Shareholder shall indemnify, protect, defend and hold free and harmless the Company from and
against all losses resulting from the defense, settlement or compromise of a claim or demand or
assessment incurred by the Company as a result of any breach by Shareholder of any of its
representations, warranties or covenants contained in this Agreement.
4. Company Representations.

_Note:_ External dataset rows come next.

(** Every execution of the [try] block is of one of two shapes. *)
Lemma query_cs_server_try_cases ip port t tr r0 :
  runs (server.query_cs_server_try ip port t) tr r0 <->
  (exists t0 d2 e d3,
      tr = [Step time_time t0 d2; Step (a2s_info (ip, port) t) (Raised e) d3] /\
      r0 = Raised e) \/
  (exists t0 d2 info d3 t1 d4 pr d5,
      tr = [Step time_time t0 d2;
            Step (a2s_info (ip, port) t) (Returned info) d3;
            Step time_time t1 d4;
            Step (a2s_players (ip, port) t) pr d5] /\
      r0 = Returned (success_result info t0 t1 (reported_players pr))).
Proof.
  unfold server.query_cs_server_try, try_bind, mbind, prog_bind. simpl. split.
  - intros (t0 & d2 & ta & -> & x & d3 & tb & -> & H).
    destruct x as [e | info]; simpl in H.
    + destruct H as [-> ->]. left. exists t0, d2, e, d3. auto.
    + destruct H as (t1 & d4 & tc & -> & pr & d5 & td & -> & -> & ->).
      right. exists t0, d2, info, d3, t1, d4, pr, d5. split; [reflexivity |].
      destruct pr; reflexivity.
  - intros [(t0 & d2 & e & d3 & -> & ->)
           | (t0 & d2 & info & d3 & t1 & d4 & pr & d5 & -> & ->)].
    + eexists t0, d2, _. split; [reflexivity |]. eexists (Raised e), d3, _.
      split; [reflexivity |]. simpl. auto.
    + eexists t0, d2, _. split; [reflexivity |]. eexists (Returned info), d3, _.
      split; [reflexivity |]. simpl.
      eexists t1, d4, _. split; [reflexivity |]. eexists pr, d5, _.
      split; [reflexivity |]. split; [reflexivity |]. destruct pr; reflexivity.
Qed.



(** X8. [query_cs_server] never looks a host up and checks nothing: both
    queries go to the pair [(ip, port)] exactly as given, whatever the
    port, and with the timeout exactly as given, 3.0 when it is left out;
    there is no floor on it. *)
Theorem query_cs_server_passes_arguments_on ip port timeout :
  all_calls (queries_at (ip, port) (default (PyFloat.of_Z 3) timeout))
            (server.query_cs_server ip port timeout).
Proof.
  unfold server.query_cs_server, server.query_cs_server_try, try_bind, mbind, prog_bind.
  apply all_calls_bind.
  - simpl. split; [exact I |]. intros t0. split; [auto |].
    intros [e | info]; simpl; [exact I |].
    split; [exact I |]. intros t1. split; [auto |]. intros pr. exact I.
  - intros [e | d]; exact I.
Qed.

(** ** [fetch] and the query helper *)

(** X9. Once the lookup has returned [ip], what [fetch] goes on to do is
    what [query_cs_server(ip, port, self.timeout)] does: the same calls in
    the same order. Both report success or failure alike and a success
    carries the same data. The error messages can differ only if the INFO
    query raised a [ValueError], a reset connection, or a socket error
    other than a timeout or a refusal, which [fetch] tells apart and the
    helper does not. *)
Theorem fetch_is_lookup_then_query self host port s ip tr r :
  runs (fetch self host port) (s :: tr) (Returned r) ->
  resolve_answer s = Some (Returned ip) ->
  exists r',
    runs (server.query_cs_server ip port (Some (timeout self))) tr (Returned r') /\
    success r' = success r /\
    data r' = data r /\
    (error r' = error r \/
     exists s' e,
       In s' tr /\ info_answer s' = Some (Raised e) /\
       (exc_type e = ValueError \/ exc_type e = ConnectionResetError \/
        exc_type e = socket_gaierror \/ exc_type e = socket_error)).
Proof.
  intros Hrun Hs.
  apply fetch_cases in Hrun
    as [(msg & Hr & Ha & Htr & _) | [(e & d & Ha & Htr & _)
       | [(ip' & d1 & t0 & d2 & e & d3 & Ha & Htr & Hres)
       | (ip' & d1 & t0 & d2 & info & d3 & t1 & d4 & pr & d5 & Ha & Htr & Hres)]]].
  - discriminate Htr.
  - injection Htr as -> _. discriminate Hs.
  - injection Htr as -> ->. simpl in Hs. injection Hs as <-.
    injection Hres as ->.
    eexists. split.
    + apply query_cs_server_runs. exists (Raised e). split.
      * apply query_cs_server_try_cases. left. exists t0, d2, e, d3. auto.
      * symmetry. apply query_cs_server_except_returns.
    + split; [reflexivity |]. split; [reflexivity |].
      destruct e as [[] msg]; simpl; try (left; reflexivity); right;
        eexists _, _; (split; [right; left; reflexivity |]);
        (split; [reflexivity |]); simpl; auto.
  - injection Htr as -> ->. simpl in Hs. injection Hs as <-.
    injection Hres as ->.
    eexists. split.
    + apply query_cs_server_runs. exists (Returned (success_result info t0 t1 (reported_players pr))).
      split; [| reflexivity].
      apply query_cs_server_try_cases. right.
      exists t0, d2, info, d3, t1, d4, pr, d5. auto.
    + split; [reflexivity |]. split; [reflexivity |]. left. reflexivity.
Qed.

Company represents and warrants to Shareholder that this
Agreement has been duly executed and delivered by the Company and constitutes a legal, valid and
binding obligation of the Company enforceable against the Company in accordance with its terms.
5. Mutual Release.
(a) Except for the duties, obligations and representations set forth in this Agreement, the
parties hereto hereby release, discharge and acquit each other, as well as, to the extent
applicable, their respective officers, directors, shareholders, partners, employees, agents,
successors and assigns, and any parent, subsidiary or affiliated entity, past, present, or future,
from any and all claims, demands, costs, contracts, liabilities, objections, actions and causes of
action of every nature, whether in law or in equity, known or unknown, suspected or unsuspected,
which the parties ever had or now have or may claim to have against each other of any type, nature
or description prior to the execution and delivery hereof with respect to or arising from the
purchase or ownership of the Shares by Shareholder. In addition, Shareholder waives any and all
claims it may have or may hereafter acquire against the Company, relating to any failure to
disclose non-public information in connection with the transaction.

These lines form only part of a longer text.